Activity:
Below are lines of data, and only some are wanted. Please repeat exactly those from the line that has "rewrite IH. now rewrite <- app_assoc." through the line that has "map CallStop queued".

___ Exercise data

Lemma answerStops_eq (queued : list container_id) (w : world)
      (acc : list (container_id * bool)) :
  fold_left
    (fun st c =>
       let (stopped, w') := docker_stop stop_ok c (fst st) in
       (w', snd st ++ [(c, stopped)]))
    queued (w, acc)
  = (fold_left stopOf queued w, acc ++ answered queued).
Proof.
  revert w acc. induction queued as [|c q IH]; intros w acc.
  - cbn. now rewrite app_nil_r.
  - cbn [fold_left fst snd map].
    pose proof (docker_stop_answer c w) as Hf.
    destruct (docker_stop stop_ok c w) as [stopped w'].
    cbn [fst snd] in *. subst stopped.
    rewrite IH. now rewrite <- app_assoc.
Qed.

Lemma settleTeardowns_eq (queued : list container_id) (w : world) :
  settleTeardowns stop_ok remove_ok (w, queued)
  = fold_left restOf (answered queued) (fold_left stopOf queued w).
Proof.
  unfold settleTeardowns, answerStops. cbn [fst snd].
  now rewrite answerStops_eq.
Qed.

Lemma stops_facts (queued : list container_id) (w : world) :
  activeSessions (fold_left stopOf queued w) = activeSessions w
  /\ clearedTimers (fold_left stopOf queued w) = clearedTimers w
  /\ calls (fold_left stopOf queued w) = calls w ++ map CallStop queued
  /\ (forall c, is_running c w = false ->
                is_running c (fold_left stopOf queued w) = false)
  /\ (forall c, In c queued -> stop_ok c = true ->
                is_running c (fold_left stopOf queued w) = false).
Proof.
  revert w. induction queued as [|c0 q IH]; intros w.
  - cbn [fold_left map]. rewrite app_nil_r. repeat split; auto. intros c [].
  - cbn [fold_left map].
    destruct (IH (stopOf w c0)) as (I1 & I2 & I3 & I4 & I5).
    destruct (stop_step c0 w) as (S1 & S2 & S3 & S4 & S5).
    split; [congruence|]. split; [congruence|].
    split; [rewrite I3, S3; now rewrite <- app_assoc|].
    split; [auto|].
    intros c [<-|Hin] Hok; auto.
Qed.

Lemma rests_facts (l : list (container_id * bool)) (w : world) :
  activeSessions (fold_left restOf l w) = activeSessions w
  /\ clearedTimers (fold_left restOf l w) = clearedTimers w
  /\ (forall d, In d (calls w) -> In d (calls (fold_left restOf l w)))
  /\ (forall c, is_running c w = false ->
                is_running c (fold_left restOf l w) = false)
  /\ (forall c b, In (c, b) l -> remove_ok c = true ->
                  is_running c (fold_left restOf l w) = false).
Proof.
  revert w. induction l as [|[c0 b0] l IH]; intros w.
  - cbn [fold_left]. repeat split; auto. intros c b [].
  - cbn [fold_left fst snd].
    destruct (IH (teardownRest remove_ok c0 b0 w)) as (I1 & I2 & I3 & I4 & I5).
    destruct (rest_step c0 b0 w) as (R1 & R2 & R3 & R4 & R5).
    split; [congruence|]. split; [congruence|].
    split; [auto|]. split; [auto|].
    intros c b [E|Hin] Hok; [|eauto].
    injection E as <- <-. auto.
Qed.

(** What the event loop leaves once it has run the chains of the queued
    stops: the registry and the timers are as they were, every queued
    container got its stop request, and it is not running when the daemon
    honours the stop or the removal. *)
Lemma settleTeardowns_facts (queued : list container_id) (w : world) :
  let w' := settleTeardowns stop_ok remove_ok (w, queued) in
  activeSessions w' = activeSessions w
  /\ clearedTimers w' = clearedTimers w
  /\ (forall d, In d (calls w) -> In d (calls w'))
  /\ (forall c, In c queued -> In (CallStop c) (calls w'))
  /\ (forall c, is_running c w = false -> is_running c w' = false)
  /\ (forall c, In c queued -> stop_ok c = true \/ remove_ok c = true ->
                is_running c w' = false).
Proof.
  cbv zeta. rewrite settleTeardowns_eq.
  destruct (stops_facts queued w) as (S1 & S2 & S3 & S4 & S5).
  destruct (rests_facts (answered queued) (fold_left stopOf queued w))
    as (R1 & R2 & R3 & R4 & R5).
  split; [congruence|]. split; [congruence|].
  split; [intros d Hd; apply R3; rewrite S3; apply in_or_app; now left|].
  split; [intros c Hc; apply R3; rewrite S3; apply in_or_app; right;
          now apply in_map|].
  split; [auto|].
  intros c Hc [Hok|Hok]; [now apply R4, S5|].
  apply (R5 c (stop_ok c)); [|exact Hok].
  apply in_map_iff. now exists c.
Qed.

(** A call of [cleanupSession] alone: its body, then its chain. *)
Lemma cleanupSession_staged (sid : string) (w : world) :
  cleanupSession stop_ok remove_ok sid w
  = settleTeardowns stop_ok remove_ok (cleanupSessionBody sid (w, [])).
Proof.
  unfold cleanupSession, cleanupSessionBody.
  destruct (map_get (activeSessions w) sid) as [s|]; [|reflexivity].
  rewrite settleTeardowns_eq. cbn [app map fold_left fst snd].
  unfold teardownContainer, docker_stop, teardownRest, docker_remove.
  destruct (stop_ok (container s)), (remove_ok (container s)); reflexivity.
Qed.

______
___ Exercise data

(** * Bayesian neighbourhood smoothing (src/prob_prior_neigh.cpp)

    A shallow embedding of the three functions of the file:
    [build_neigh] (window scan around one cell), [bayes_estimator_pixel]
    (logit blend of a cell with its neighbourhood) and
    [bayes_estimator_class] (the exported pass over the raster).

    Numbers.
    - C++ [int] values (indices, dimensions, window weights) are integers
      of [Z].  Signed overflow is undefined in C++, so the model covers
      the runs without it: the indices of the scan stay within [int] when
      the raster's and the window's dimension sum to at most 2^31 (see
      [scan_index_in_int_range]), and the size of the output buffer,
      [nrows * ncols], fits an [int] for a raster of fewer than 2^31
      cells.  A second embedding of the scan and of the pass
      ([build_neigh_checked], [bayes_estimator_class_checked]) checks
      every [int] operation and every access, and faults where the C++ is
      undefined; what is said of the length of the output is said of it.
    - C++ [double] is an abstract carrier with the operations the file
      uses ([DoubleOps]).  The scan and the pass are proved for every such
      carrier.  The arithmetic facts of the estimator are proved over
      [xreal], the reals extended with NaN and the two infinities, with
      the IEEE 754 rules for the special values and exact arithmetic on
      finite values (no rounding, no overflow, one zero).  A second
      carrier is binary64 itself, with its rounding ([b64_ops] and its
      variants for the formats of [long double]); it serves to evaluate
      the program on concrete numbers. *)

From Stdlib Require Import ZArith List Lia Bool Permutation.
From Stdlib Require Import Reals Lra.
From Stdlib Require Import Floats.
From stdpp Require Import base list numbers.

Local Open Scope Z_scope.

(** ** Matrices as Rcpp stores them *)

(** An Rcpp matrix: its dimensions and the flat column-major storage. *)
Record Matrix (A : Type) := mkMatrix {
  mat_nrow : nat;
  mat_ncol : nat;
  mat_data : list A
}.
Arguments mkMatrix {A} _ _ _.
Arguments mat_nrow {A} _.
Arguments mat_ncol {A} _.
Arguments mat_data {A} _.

______

Response:
    rewrite IH. now rewrite <- app_assoc.
Qed.

Lemma settleTeardowns_eq (queued : list container_id) (w : world) :
  settleTeardowns stop_ok remove_ok (w, queued)
  = fold_left restOf (answered queued) (fold_left stopOf queued w).
Proof.
  unfold settleTeardowns, answerStops. cbn [fst snd].
  now rewrite answerStops_eq.
Qed.

Lemma stops_facts (queued : list container_id) (w : world) :
  activeSessions (fold_left stopOf queued w) = activeSessions w
  /\ clearedTimers (fold_left stopOf queued w) = clearedTimers w
  /\ calls (fold_left stopOf queued w) = calls w ++ map CallStop queued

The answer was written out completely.